HiPER: Hierarchical Plan–Execute RL for Multi-Turn LLM Agents
Abstract
Training LLMs as interactive agents for multi-turn decision-making remains challenging, particularly in long-horizon tasks with sparse and delayed rewards, where agents must execute extended sequences of actions before receiving meaningful feedback. Most existing reinforcement learning (RL) methods model LLM agents as flat policies operating at a single time scale, selecting an action at each turn. In sparse-reward settings, this forces the agent to infer long-range dependencies solely from distant end-of-trajectory signals, often leading to inefficient learning and unstable behavior in complex environments. We propose HiPER, a novel Hierarchical Plan–Execute RL framework that jointly models and optimizes high-level subgoal planning and low-level action execution for LLM agents to overcome flat RL's brittle long-horizon behavior and weak credit assignment under sparse outcome feedback. By maintaining persistent subgoals across multiple turns and explicitly deciding when to switch between them, HiPER introduces structured intermediate decision points that facilitate learning under sparse feedback, converting implicit multi-turn structure into learnable decisions at different time scales.
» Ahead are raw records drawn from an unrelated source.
(** * drf-dynamic-read: dynamic field selection and query-hint derivation

    A shallow embedding of [dynamic_read/utils.py] and
    [dynamic_read/serializers.py], followed by the properties of the
    selector parser, the field resolver, the relation-graph walker and
    the hint filter.

    Python values are modelled as follows.
    - [str] is [string]; [a.startswith(b)] is [String.prefix b a].
    - [set] of field names is [gset string].
    - [dict] keyed by field names is an insertion-ordered association
      list with unique keys ([dict_get], [dict_set]).
    - Exceptions are the constructors of [exn]; code that may raise
      lives in the [result] monad, and [with suppress(...)] is
      [suppress].
    - A serializer object graph is a tree ([Field], [Serializer]); an
      attribute assignment on a nested serializer is written back into
      the enclosing [fields_map].
    - Python's recursion limit is the [depth_limit] argument of the
      recursive walker; exhausting it raises [RecursionError]. *)

From stdpp Require Import gmap strings list.
From Stdlib Require Import String Ascii.

#[local] Open Scope string_scope.
#[local] Open Scope list_scope.
#[local] Set Warnings "-register-all,-clear-no-such-hyp".

(** ** Python primitives *)

Inductive exn : Type :=
| AssertionError (msg : string)
| AttributeError
| ChildNotSupported
| IndexError
| KeyError (key : string)
| RecursionError
| TypeError.

Inductive result (A : Type) : Type :=
| Ok (a : A)
| Raise (e : exn).

Arguments Ok {A} a.
Arguments Raise {A} e.

#[global] Instance result_ret : MRet result := λ A a, Ok a.

#[global] Instance result_bind : MBind result := λ A B k r,
  match r with
  | Ok a => k a
  | Raise e => Raise e
  end.

(** [for x in xs: st = body(st, x)], stopping at the first exception. *)
Fixpoint foldM {S X : Type} (body : S → X → result S) (xs : list X) (st : S)
  : result S :=
  match xs with
  | [] => Ok st
  | x :: xs' => st' ← body st x; foldM body xs' st'
  end.

(** [with suppress(...)]: an exception of a listed class ends the block
    and execution continues after it, with the state as it was when the
    exception was raised ([st]); any other exception propagates. *)
Definition suppress {S : Type} (caught : exn → bool) (st : S) (block : result S)
  : result S :=
  match block with
  | Ok st' => Ok st'
  | Raise e => if caught e then Ok st else Raise e
  end.

Definition is_ChildNotSupported (e : exn) : bool :=
  match e with ChildNotSupported => true | _ => false end.
(** * Dino Ventures wallet service: the transfer engine and the history query

    A shallow embedding of [src/services/walletService.js] together with the
    tables of [db/migrations/001_schema.sql] it reads and writes.

    - JavaScript values: an integer-valued [Number] is a [Z] holding the value
      of the IEEE-754 double; a [BigInt] is a [Z]; strings are [string].
    - The database is a record of tables, each a list of rows in insertion
      order.  A connection holds the committed database, the working copy of
      the transaction that is open on it (if any) and the list of statements
      it was sent.
    - [await client.query(...)] is a step in a state-and-exception monad over
      the connection; [throw] and the [try]/[catch] of [executeTransfer] are
      the monad's exceptions. *)

From Stdlib Require Import ZArith List String Ascii Bool Lia DecimalString Sorted
  Permutation.
Import ListNotations.

Local Open Scope Z_scope.

(* ================================================================== *)
(** ** JavaScript numbers *)

Module JS.

(** [Number(x)] for a BigInt [x]: the double nearest to [x], ties going to
    the even 53-bit significand.  Below 2^53 in magnitude every integer is
    a double.  (The conversion yields [Infinity] only from 2^1024 on, which
    no sum of a 64-bit balance and a double reaches.) *)
Definition Number (x : Z) : Z :=
  let a := Z.abs x in
  let e := Z.log2 a - 52 in
  if e <=? 0 then x
  else
    let q := Z.shiftr a e in
    let r := a - Z.shiftl q e in
    let half := Z.shiftl 1 (e - 1) in
    let q' := if r <? half then q
              else if half <? r then q + 1
              else if Z.even q then q else q + 1 in
    Z.sgn x * Z.shiftl q' e.

(** [BigInt(v)]: exact, both for an integer-valued number and for the
    decimal text in which the driver returns a BIGINT column. *)
Definition BigInt (v : Z) : Z := v.

(** [Number.MAX_SAFE_INTEGER + 1]. *)
Definition two53 : Z := 2 ^ 53.

(** Template-literal interpolation [`${n}`] of an integer: its exact decimal,
    which is what a Number up to 2^53 prints. *)
Definition toString (n : Z) : string := NilZero.string_of_int (Z.to_int n).

(** [if (s)] for a value that is a string when present: [undefined],
    [null] and the empty string are falsy; a truthy one is handed on. *)
Definition truthy (s : option string) : option string :=
  match s with
  | Some s => if String.eqb s EmptyString then None else Some s
  | None => None
  end.

End JS.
To enable effective training, we introduce Hierarchical Advantage Estimation (HAE), a two-timescale policy gradient method that assigns credit to both action execution and subgoal transitions and achieves variance reduction relative to flat advantage estimation. Empirically, HiPER achieves state-of-the-art performance on challenging interactive benchmarks, reaching 97.4\% success on ALFWorld (+6.6\% over the best prior method) and 83.3\% on WebShop, with especially large gains on long-horizon tasks requiring multiple dependent subtasks. These results highlight the importance of explicit hierarchical decomposition for scalable RL training of multi-turn LLM agents.